## WHAT IS NEEDED
Reproduce only the stretch of entries below that begins at the first line and ends at the line holding "revert p. induction sids as [|sid sids IH]; intros p;".
******************************
Lemma close_sessions_inv D p sids :
  vp_inv (sids ++ D) p -> Forall (fun sid => forall e, vpPeers p !! e <> Some sid) sids ->
  vp_inv D (close_sessions p sids).
Proof.
  revert p. induction sids as [|sid sids IH]; intros p Hinv Hout; [done|].
  apply Forall_cons_iff in Hout as [Hsid Hout]. cbn. apply IH.
  - by apply session_close_inv.
  - destruct (session_close_peers p sid) as (-> & _). done.
Qed.

Lemma close_sessions_peers p sids :
  vpPeers (close_sessions p sids) = vpPeers p /\ vpPeersClosed (close_sessions p sids) = vpPeersClosed p /\
  vpClosed (close_sessions p sids) = vpClosed p.
Proof.
  revert p. induction sids as [|sid sids IH]; intros p; [done|].
  change (close_sessions p (sid :: sids)) with (close_sessions (session_close p sid) sids).
  destruct (IH (session_close p sid)) as (E1 & E2 & E3).
  destruct (session_close_peers p sid) as (F1 & F2 & F3 & _). split_and!; congruence.
Qed.

(** ** Adding and removing peers *)

(** A session taken out of the table is held by whoever took it out. *)
Lemma delete_inv D p e sid closed :
  vp_inv D p -> vpPeers p !! e = Some sid -> (closed = vpPeersClosed p) ->
  vp_inv (sid :: D) (set_peers p (vpSessions p) (delete e (vpPeers p)) closed) /\
  (forall e', delete e (vpPeers p) !! e' <> Some sid).
Proof.
  intros [I1 I2 I3 I4 I5 I6 I7 I8] He ->. split.
  - split; cbn; try done.
    + pose proof (map_size_delete_Some _ _ (mk_is_Some _ _ He)) as Hsz. lia.
    + intros e' sid' [_ He']%lookup_delete_Some. by apply I2.
    + intros Hc. by rewrite (I4 Hc), delete_empty.
    + intros sid' s Hs Hcl. destruct (I6 sid' s Hs Hcl) as [?|[e' He']]; [left; by right|].
      destruct (decide (sid' = sid)) as [->|Hne]; [left; left|right]. exists e'.
      rewrite lookup_delete_ne; [done|]. intros <-. congruence.
  - intros e' [Hne He']%lookup_delete_Some.
    destruct (I2 e sid He) as (s & Hs & Hep & _). destruct (I2 e' sid He') as (s' & Hs' & Hep' & _).
    congruence.
Qed.

(** Every pick of the loop is an entry of the table. *)
Lemma oldest_peer_in p keys e sid seen :
  oldest_peer p keys = Some (e, sid, seen) -> vpPeers p !! e = Some sid.
Proof.
  unfold oldest_peer.
  assert (Hgen : forall acc, (forall e sid seen, acc = Some (e, sid, seen) -> vpPeers p !! e = Some sid) ->
    forall e sid seen, fold_left (older_peer p) keys acc = Some (e, sid, seen) -> vpPeers p !! e = Some sid).
  { induction keys as [|k keys IH]; intros acc Hacc e0 sid0 seen0; cbn [fold_left]; [by apply Hacc|].
    apply IH. intros e1 sid1 seen1. unfold older_peer.
    destruct (vpPeers p !! k) as [sk|] eqn:Hk; cbn; [|by apply Hacc].
    destruct (vpSessions p !! sk); cbn; [|by apply Hacc].
    destruct acc as [[[a b] c]|]; [case_if|].
    - intros [= <- <- _]. done.
    - by apply Hacc.
    - intros [= <- <- _]. done. }
  by apply Hgen.
Qed.
(** ** The handshake of a peer without a control plane *)

Lemma accept_session_inv h s a ans s' acts ts l :
  srv_inv h s (a :: l) -> acceptHandshake s a ans = Some (s', acts, ts) ->
  srv_inv h s' (acts ++ concat ts ++ l).
Proof.
  intros Hi. pose proof (head_ok _ _ _ _ Hi) as Hok. destruct (iv_mode _ _ _ Hi) as [Hln _].
  assert (Hgive : forall s0 pid session b, srv_inv h s0 (b :: l) -> svCfg s0 = svCfg s ->
            is_Some (svPeers s0 !! pid) -> (forall r, r ∈ svOpen s0 -> r ∉ holding b) ->
            (forall pid reason, b <> AClose pid reason) ->
            srv_inv h (say s0 LResetPeer)
              ((reinstallSession s0 (Some session) ++ owner_fails (OPeer pid)) ++ l)).
  { intros s0 pid session b Hi0 Hcfg Hpid Hh Hb. unfold reinstallSession. rewrite Hcfg, Hln.
    eapply (inv_goes_on h _ b); [by apply inv_say| | | |done].
    - by_act_ok.
    - simpl. lia.
    - intros r Hr Hrb. by destruct (Hh r Hr). }
  unfold acceptHandshake, goes_on.
  destruct a; try done; destruct who; try done; destruct ans; try done; simpl in Hok.
  - destruct cancelled; intros [= <- <- <-]; [by moves_on Hi|].
    apply (Hgive s _ _ _ Hi); [done|done| |done]. intros r _. apply not_elem_of_nil.
  - intros [= <- <- <-]. apply (inv_accept h s _ _ l Hi); try done. by left.
  - intros [= <- <- <-]. apply (inv_goes_on _ _ _ _ _ Hi); [by_act_ok|simpl; lia| |done].
    intros r _ Hr. exists (AEstablished pid stream sid device). split; [simpl; set_solver|done].
  - destruct (retry <? maxStaleRetries)%nat; intros [= <- <- <-].
    + eapply inv_close_head; [exact Hi|done|by_act_ok|simpl; lia].
    + eapply Hgive; [by apply inv_close|done|done| |done]. simpl. set_solver.
  - intros [= <- <- <-]. eapply Hgive; [by apply inv_close|done|done| |done]. simpl. set_solver.
Qed.
(* ===== verification/Reconnect.v ===== *)
(** * Reconnect: the reconnect supervisor of an engine
    (internal/engine/reconnect.go)

    Times are readings of the monotonic clock in nanoseconds; the zero
    [time.Time] is [None].  What happens outside the supervisor is a script: one
    [round] per turn of the attempt loop, with the clock readings of that turn,
    the result of [reconnect], whether other goroutines asked for a reconnect
    meanwhile, and whether the wait was cut short by [ctx] or [done].  The loops
    recurse on the script; [StillTrying] means that it is used up. *)

From S2P Require Import Prelude.

(* go: engine/reconnect.go 11-11 reconnectFailureWindow *)
Definition reconnectFailureWindow : Z := 5 * 60 * 1000000000.
(* go: engine/reconnect.go 12-12 reconnectBackoffStep *)
Definition reconnectBackoffStep : Z := 2 * 1000000000.
(* go: engine/reconnect.go 13-13 reconnectBackoffMax *)
Definition reconnectBackoffMax : Z := 30 * 1000000000.

(* go: engine/reconnect.go 16-26 ReconnectRequest *)
Inductive ReconnectRequest := ReconnectRejected | ReconnectQueued | ReconnectCoalesced.

#[export] Instance ReconnectRequest_eq_dec : EqDecision ReconnectRequest.
Proof. solve_decision. Defined.

(* go: engine/reconnect.go 28-37 ReconnectorConfig *)
Record ReconnectorConfig := MkReconnectorConfig {
  cfgMaxAttempts : Z;
  cfgCountFailures : bool;
  cfgHasLimit : bool;
  cfgLimitReason : string;
}.

(** The callbacks are represented by whether they are registered. *)
(* go: engine/reconnect.go 39-61 Reconnector *)
Record Reconnector := MkReconnector {
  rcCfg : ReconnectorConfig;
  rcQueue : bool;
  rcHasReconnect : bool;
  rcHasShould : bool;
  rcHasEnded : bool;
  rcCount : Z;
  rcWindowStart : option Z;
  rcLastRequest : option Z;
}.

(* go: engine/reconnect.go 63-81 NewReconnector *)
Definition NewReconnector (cfg : ReconnectorConfig) : Reconnector :=
  MkReconnector cfg false false false false 0 None None.

Definition set_count (r : Reconnector) (count : Z) (window last : option Z) : Reconnector :=
  MkReconnector (rcCfg r) (rcQueue r) (rcHasReconnect r) (rcHasShould r) (rcHasEnded r) count window last.
Definition set_rqueue (r : Reconnector) (q : bool) : Reconnector :=
  MkReconnector (rcCfg r) q (rcHasReconnect r) (rcHasShould r) (rcHasEnded r) (rcCount r)
    (rcWindowStart r) (rcLastRequest r).
Lemma runProfile_spec cfg s cycle i name :
  0 < scRetryDelay cfg -> sup_ok cfg s -> supCtx s = false -> scProfiles cfg !! i = Some name ->
  let '(s', r) := runProfile cfg s cycle i name in
  sup_ok cfg s' /\
  ((r = RunNil /\ supCtx s' = false /\
    exists a calls, supScript s = a :: supScript s' /\
      sup_calls (supLog s') = sup_calls (supLog s) ++ calls /\
      forall rest, rest = supScript s' ->
        round_robin cfg cycle i (supScript s) = (calls ++ (after cfg cycle i rest).1, (after cfg cycle i rest).2)) \/
   ((r = RunNil -> supCtx s' = true) /\
    sup_calls (supLog s') = sup_calls (supLog s) ++ (round_robin cfg cycle i (supScript s)).1 /\
    r = (round_robin cfg cycle i (supScript s)).2)).
Proof.
  intros Hd Hok Hctx Hi. unfold runProfile. rewrite Hctx.
  destruct (supScript s) as [|a rest] eqn:Hs.
  { split; [done|]. right. simpl. by rewrite app_nil_r. }
  destruct (start_spec cfg (sup_next s rest) i name cycle (atStarted a)) as (s1 & -> & Hok1 & Hs1 & Hc1 & Hl1);
    [by apply sup_next_ok|done|]. simpl in Hs1, Hc1, Hl1.
  set (s2 := sup_cancel (sup_say s1 (SupStart i cycle)) (atCancelled a)).
  assert (Hok2 : sup_ok cfg s2) by by apply sup_cancel_ok.
  assert (Hl2 : sup_calls (supLog s2) = sup_calls (supLog s) ++ [SupStart i cycle]).
  { simpl. rewrite sup_calls_app, Hl1. done. }
  assert (Hc2 : supCtx s2 = atCancelled a) by (simpl; by rewrite Hc1, Hctx).
  cbn [round_robin]. destruct (atCancelled a) eqn:Hca; rewrite Hc2.
  { split; [done|]. right. by rewrite Hl2. }
  destruct (end_spec cfg s2 i name cycle (atEnded a) (atError a) Hok2 Hi) as (s3 & -> & Hok3 & Hs3 & Hc3 & Hl3).
  set (s4 := sup_say s3 (SupEnd i cycle (atError a))) in *.
  assert (Hl4 : sup_calls (supLog s4) =
            sup_calls (supLog s) ++ [SupStart i cycle; SupEnd i cycle (atError a)]).
  { simpl. rewrite sup_calls_app, Hl3, Hl2, <- app_assoc. done. }
  destruct ((0 <? scMaxCycles cfg) && (scMaxCycles cfg <=? cycle) && (Z.of_nat i =? len (scProfiles cfg) - 1)).
  { split; [done|]. right. rewrite Hi. by rewrite Hl4. }
  unfold waitRetryDelay. rewrite (proj2 (Z.leb_gt _ _)) by lia.
  set (s5 := sup_cancel (sup_say s4 (SupWait (scRetryDelay cfg))) (atWaitCancelled a)).
  assert (Hok5 : sup_ok cfg s5) by (by apply sup_cancel_ok, sup_say_ok).
  assert (Hl5 : sup_calls (supLog s5) = sup_calls (supLog s) ++
            [SupStart i cycle; SupEnd i cycle (atError a)] ++ [SupWait (scRetryDelay cfg)]).
  { change (supLog s5) with (supLog s4 ++ [SupWait (scRetryDelay cfg)]).
    rewrite sup_calls_app, Hl4, <- app_assoc. done. }
  assert (Hc5 : supCtx s5 = atWaitCancelled a) by (simpl; by rewrite Hc3, Hc2).
  assert (Hs5 : supScript s5 = rest) by (simpl; by rewrite Hs3).
  split; [done|]. destruct (atWaitCancelled a) eqn:Hwa.
  - right. by rewrite Hl5.
  - left. split_and!; [done|done|]. exists a, ([SupStart i cycle; SupEnd i cycle (atError a)] ++ [SupWait (scRetryDelay cfg)]).
    split_and!; [by rewrite Hs5|done|]. rewrite Hs5. intros ? ->. unfold after.
    destruct (Z.of_nat i =? len (scProfiles cfg) - 1).
    + destruct (round_robin cfg (cycle + 1) 0 rest); done.
    + destruct (round_robin cfg cycle (S i) rest); done.
Qed.
(* ===== verification/SocksFacts.v ===== *)
(** * SocksFacts: a target reaches the upstream proxy unchanged, and the two ends
    of SOCKS5 agree *)

From S2P Require Import Prelude Bytes Text Framing Socks.

(** ** Running the monad *)

Lemma bind_ok {A B} (m : SM A) (f : A -> SM B) c c' a :
  m c = (c', Ok a) -> (m ≫= f) c = f a c'.
Proof. intros H. unfold mbind, SM_bind. by rewrite H. Qed.

Lemma bind_inv {A B} (m : SM A) (f : A -> SM B) c c' b :
  (m ≫= f) c = (c', Ok b) -> exists a c1, m c = (c1, Ok a) /\ f a c1 = (c', Ok b).
Proof.
  unfold mbind, SM_bind. destruct (m c) as [c1 [a|e|]]; [eauto|by intros [=]|by intros [=]].
Qed.

Lemma read_exact l rest w n :
  n = len l -> sm_read n (MkConn (l ++ rest) w) = (MkConn rest w, Ok l).
Proof.
  intros ->. unfold sm_read, ReadFull. simpl. rewrite length_app, (proj2 (Z.ltb_ge _ _)) by lia.
  by rewrite Nat2Z.id, take_app_length, drop_app_length.
Qed.

Lemma read_inv n c c' l :
  sm_read n c = (c', Ok l) -> 0 <= n -> cnIn c = l ++ cnIn c' /\ len l = n /\ cnOut c' = cnOut c.
Proof.
  unfold sm_read, ReadFull. destruct (len (cnIn c) <? n) eqn:E; [by intros [=]|]. intros [= <- <-] Hn.
  bool_to_Prop. simpl. rewrite take_drop, length_take. split_and!; [done|lia|done].
Qed.

Lemma write_open p i o : sm_write p (MkConn i (Writer o [])) = (MkConn i (Writer (o ++ p) []), Ok tt).
Proof. reflexivity. Qed.

Lemma byte_at l i c b : l !! Z.to_nat i = Some b -> 0 <= i -> sm_byte l i c = (c, Ok b).
Proof. intros Hl Hi. unfold sm_byte, index. rewrite (proj2 (Z.leb_le _ _)) by lia. by rewrite Hl. Qed.

Lemma byte_inv l i c c' b : sm_byte l i c = (c', Ok b) -> c' = c /\ l !! Z.to_nat i = Some b.
Proof.
  unfold sm_byte, index. destruct (0 <=? i); [|by intros [=]].
  destruct (l !! Z.to_nat i) eqn:E; [|by intros [=]]. by intros [= <- <-].
Qed.

Lemma write_inv p c c' : sm_write p c = (c', Ok tt) -> cnIn c' = cnIn c.
Proof. unfold sm_write. destruct (io_Write (cnOut c) p) as [w []]; by intros [= <-]. Qed.

(** One step of a computation whose input is known. *)
Lemma read_bind {A} (k : bytes -> SM A) l rest w n :
  n = len l -> (sm_read n ≫= k) (MkConn (l ++ rest) w) = k l (MkConn rest w).
Proof. intros. by apply bind_ok, read_exact. Qed.
(* go: app/session/validate.go 303-324 trafficConfig *)
Definition trafficConfig (cfg : Config) : outcome cfg_error TrafficConfig :=
  let cap := cfTrafficMaxPayloadSize cfg in
  if (cap <? 0) || ((0 <? cap) && (cap <? MinSmuxWirePayload)) then Err ErrTrafficMaxPayloadSizeInvalid
  else
    let* minDelay := wrap ErrTrafficMinDelayInvalid
                       (parseOptionalNonNegativeDuration (cfTrafficMinDelay cfg)) in
    let* maxDelay := wrap ErrTrafficMaxDelayInvalid
                       (parseOptionalNonNegativeDuration (cfTrafficMaxDelay cfg)) in
    if (0 <? maxDelay) && (maxDelay <? minDelay) then Err ErrTrafficMaxDelayInvalid
    else Ok (MkTraffic cap minDelay maxDelay).

(* go: app/session/validate.go 298-301 validateTrafficConfig *)
Definition validateTrafficConfig (cfg : Config) : option cfg_error := failure (trafficConfig cfg).

(** [IP.IsLoopback]. *)
Definition IP_IsLoopback (ip : bytes) : bool :=
  match To4 ip with
  | Some ip4 => bool_decide (ip4 !! 0%nat = Some 127)
  | None => bool_decide (ip = repeat 0 15 ++ [1])
  end.

(* go: app/session/validate.go 340-346 isLoopbackListenHost *)
Definition isLoopbackListenHost `{NetIP} (host : string) : bool :=
  if str_eqb host "localhost" then true
  else
    match ParseIP (string_bytes host) with
    | Some ip => IP_IsLoopback ip
    | None => false
    end.

(* go: app/session/validate.go 214-231 validateModeConfig *)
Definition validateModeConfig `{NetIP} (cfg : Config) : option cfg_error :=
  if negb (str_eqb (cfMode cfg) ModeCnc) then None
  else if str_eqb (cfSOCKSHost cfg) "" then Some ErrSOCKSHostRequired
  else if cfSOCKSPort cfg =? 0 then Some ErrSOCKSPortRequired
  else if (cfSOCKSPort cfg <? 0) || (maxPort <? cfSOCKSPort cfg) then Some ErrSOCKSPortInvalid
  else if negb (isLoopbackListenHost (cfSOCKSHost cfg))
          && (str_eqb (cfSOCKSUser cfg) "" || str_eqb (cfSOCKSPass cfg) "")
  then Some ErrSOCKSAuthRequired
  else None.

(** The loop over the checks: the first error. *)
Fixpoint first_error (checks : list (Config -> option cfg_error)) (cfg : Config) : option cfg_error :=
  match checks with
  | [] => None
  | check :: rest => or_else (check cfg) (first_error rest cfg)
  end.

(* go: app/session/validate.go 35-54 Validate *)
Definition Validate `{NetIP} (R : Registries) (cfg : Config) : option cfg_error :=
  first_error
    [ validateMode;
      validateProvider R;
      validateTransportRegistration R;
      validateCommon;
      validateTransportConfig;
      validateLivenessConfig;
      validateLifecycleConfig;
      validateTrafficConfig;
      validateModeConfig ] cfg.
******************************
## FINAL ANSWER
Lemma close_sessions_inv D p sids :
  vp_inv (sids ++ D) p -> Forall (fun sid => forall e, vpPeers p !! e <> Some sid) sids ->
  vp_inv D (close_sessions p sids).
Proof.
  revert p. induction sids as [|sid sids IH]; intros p Hinv Hout; [done|].
  apply Forall_cons_iff in Hout as [Hsid Hout]. cbn. apply IH.
  - by apply session_close_inv.
  - destruct (session_close_peers p sid) as (-> & _). done.
Qed.

Lemma close_sessions_peers p sids :
  vpPeers (close_sessions p sids) = vpPeers p /\ vpPeersClosed (close_sessions p sids) = vpPeersClosed p /\
  vpClosed (close_sessions p sids) = vpClosed p.
Proof.
  revert p. induction sids as [|sid sids IH]; intros p; [done|].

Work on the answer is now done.